Previously, efforts to deliver high-quality media online kept choking due to bandwidth limitations. MP3 and similar formats -- such as Windows Media Audio and Liquid Audio -- can shrink music files with minimal loss of audio quality. Hogging space on your hard drive at a rate of 10MB per minute, a standard uncompressed hour-long CD requires about 600MB of storage space. But MP3 and other formats can squeeze that same disc into just 60MB of disk space, without significantly degrading its quality. At this level of compression, the resulting sound is "near-CD quality". Users can encode tracks at any of several sampling rates and corresponding levels of audio fidelity, ranging from transistor radio to CD quality.

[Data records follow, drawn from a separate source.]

(* ================================================================== *)
(** ** The streaming side: [ytmusic_api] *)

(** [[f"{artist} - {title}" for title in titles]]. *)
Definition build_queries (artist : string) (titles : list string) : list string :=
  map (fun title => (artist ++ " - " ++ title)%string) titles.

(** What the module does to its [YTMusic] client and to the clock, in
    order: the four methods it calls, and [time.sleep(0.1)]. *)
Inductive yt_call : Type :=
| GetLibraryPlaylists (limit : Z)
| CreatePlaylist (title description privacy_status : string)
| Search (query filter : string)
| AddPlaylistItems (playlist_id : json) (video_ids : list json) (duplicates : bool)
| SleepTenth.

Inductive yt_answer : Type :=
| Gives (v : json)
| Throws (what : string).

(** The client answers a call according to the call and to how far the run
    has got (the number of events before it). *)
Definition YTMusic : Type := nat -> yt_call -> yt_answer.

(** A result of the functions that let an exception of the client
    through. *)
Inductive yt_result (A : Type) : Type :=
| Done (a : A)
| Failed (what : string).
Arguments Done {A} a.
Arguments Failed {A} what.

(** How the loop over the library playlists ends. *)
Inductive playlist_lookup : Type :=
| LookupReturn (playlist_id : json)
| LookupEnd
| LookupRaise.

(** [for playlist in playlists: if playlist["title"].lower() ==
    title.lower(): return playlist["playlistId"]]. *)
Fixpoint find_playlist (title : string) (playlists : list json) : playlist_lookup :=
  match playlists with
  | [] => LookupEnd
  | playlist :: rest =>
      match subscript playlist "title" with
      | inl _ => LookupRaise
      | inr t =>
          match lower_of t with
          | inl _ => LookupRaise
          | inr low =>
              if String.eqb low (PyStr.lower title) then
                match subscript playlist "playlistId" with
                | inl _ => LookupRaise
                | inr playlist_id => LookupReturn playlist_id
                end
              else find_playlist title rest
          end
      end
  end.

(** [results[0].get("videoId")] when it is there and counts as true;
    [None] when nothing is appended, be it for a missing id or for an
    exception, which the loop swallows. *)
Definition first_video_id (results : json) : option json :=
  match results with
  | JList (JDict d :: _) =>
      match Py.lookup "videoId" d with
      | Some video_id => if Py.truthy video_id then Some video_id else None
      | None => None
      end
  | _ => None
  end.

Section YTMusicClient.

Variable ytm : YTMusic.

(** [str(v)] of what [create_playlist] returned: the string itself, and
    for another value its printed form, which is left open. *)
Variable repr : json -> string.

Definition py_str (v : json) : string :=
  match v with
  | JStr s => s
  | _ => repr v
  end.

At the heart of compressed-audio formats lie codecs -- coders/decoders -- that compress and play back audio files. Each format has its own proprietary codec, usually incompatible with other formats. You can store and replay these small music files through a cheap (or free) player on your PC. Currently, only MP3 files can be played back on a portable device, like RioPort's Rio 500 and Creative Labs' Nomad, though we'll soon see other formats on these and other devices. Major players (such as Lucent Technologies and Microsoft) have developed their own codecs that compete with MP3.

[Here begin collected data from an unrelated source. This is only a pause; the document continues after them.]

(** ** Errors of [create_styled_json] *)

(** X1: [create_styled_json] checks the icon family first, the style
    second and the file last, and each failure leaves the world as it
    was: an unknown icon family is reported whatever the style and the
    file are, an unknown style whatever the file is, and a missing file
    only when both names are known. *)
Theorem X1_create_styled_json_error_order (self : StyledJSONBuilder.t)
    (filepath icon_family style : pystr) (w : world) :
  (lookup (StyledJSONBuilder._icon_families self) icon_family = None ->
   StyledJSONBuilder.create_styled_json self filepath icon_family style w
   = (Raise (FJEException (msg_no_icon_family icon_family)), w)) /\
  (forall icons,
     lookup (StyledJSONBuilder._icon_families self) icon_family
     = Some icons ->
     lookup (StyledJSONBuilder._styles_factory self) style = None ->
     StyledJSONBuilder.create_styled_json self filepath icon_family style w
     = (Raise (FJEException (msg_no_style style)), w)) /\
  (forall icons style_factory,
     lookup (StyledJSONBuilder._icon_families self) icon_family
     = Some icons ->
     lookup (StyledJSONBuilder._styles_factory self) style
     = Some style_factory ->
     (files w filepath = None ->
      StyledJSONBuilder.create_styled_json self filepath icon_family style w
      = (Raise (FJEException (msg_no_file filepath)), w)) /\
     (files w filepath = Some None ->
      StyledJSONBuilder.create_styled_json self filepath icon_family style w
      = (Raise OtherError, w))).
Proof.
  unfold StyledJSONBuilder.create_styled_json.
  split; [|split].
  - intros ->. reflexivity.
  - intros icons -> ->. reflexivity.
  - intros icons style_factory -> ->.
    unfold factory_build, JSONNodeFactory.init, isfile, json_load, bind.
    split; intros Hf; rewrite Hf; simpl; rewrite ?Hf; reflexivity.
Qed.

(** X2: the names [get_available_icon_families] and
    [get_available_styles] list are exactly the names
    [create_styled_json] finds: a name that is listed is found, and with
    a name that is not listed the call raises the unknown-family (or,
    the family being listed, the unknown-style) exception. *)
Theorem X2_available_names_are_the_accepted_ones
    (self : StyledJSONBuilder.t) (filepath icon_family style : pystr)
    (w : world) :
  (In icon_family (StyledJSONBuilder.get_available_icon_families self) <->
   exists icons,
     lookup (StyledJSONBuilder._icon_families self) icon_family
     = Some icons) /\
  (In style (StyledJSONBuilder.get_available_styles self) <->
   exists style_factory,
     lookup (StyledJSONBuilder._styles_factory self) style
     = Some style_factory) /\
  (~ In icon_family (StyledJSONBuilder.get_available_icon_families self) ->
   StyledJSONBuilder.create_styled_json self filepath icon_family style w
   = (Raise (FJEException (msg_no_icon_family icon_family)), w)) /\
  (In icon_family (StyledJSONBuilder.get_available_icon_families self) ->
   ~ In style (StyledJSONBuilder.get_available_styles self) ->
   StyledJSONBuilder.create_styled_json self filepath icon_family style w
   = (Raise (FJEException (msg_no_style style)), w)).
Proof.
  unfold StyledJSONBuilder.get_available_icon_families,
    StyledJSONBuilder.get_available_styles.
  split; [apply lookup_in|]. split; [apply lookup_in|].
  unfold StyledJSONBuilder.create_styled_json. split.
  - intros Hn. apply lookup_not_in in Hn. rewrite Hn. reflexivity.
  - intros Hi Hs. apply lookup_in in Hi. destruct Hi as (icons & ->).
    apply lookup_not_in in Hs. rewrite Hs. reflexivity.
Qed.

(** ** One node for each value, and the ids of a second tree *)

Lemma preorder_shift_ids k t :
  preorder (shift_ids k t) = map (shift_ids k) (preorder t).
Proof.
  induction t as [name level i cs IH|name level i v] using JSONNode_ind;
    simpl; [|reflexivity].
  f_equal. induction IH as [|c cs Hc _ IHcs]; simpl; [reflexivity|].
  rewrite map_app, Hc, IHcs. reflexivity.
Qed.

Lemma size_shift_ids k t : size (shift_ids k t) = size t.
Proof. unfold size. rewrite preorder_shift_ids. apply length_map. Qed.

Lemma get_id_shift_ids k t : get_id (shift_ids k t) = get_id t + k.
Proof. destruct t; reflexivity. Qed.

Lemma next_id_advance w n : next_id (advance w n) = next_id w + Z.of_nat n.
Proof. reflexivity. Qed.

Encoders shrink sound files by removing redundant data from them. "If you play the game right, you can throw away a surprising amount of data," says Amir Majidimehr, Microsoft's director of audio/video compression. Microsoft's Windows Media Audio encoder is a case in point: "At 64Kbps, we toss out 96 per cent and keep the four per cent we want," says Majidimehr. Yet to the human ear, the clip sounds nearly identical to the original.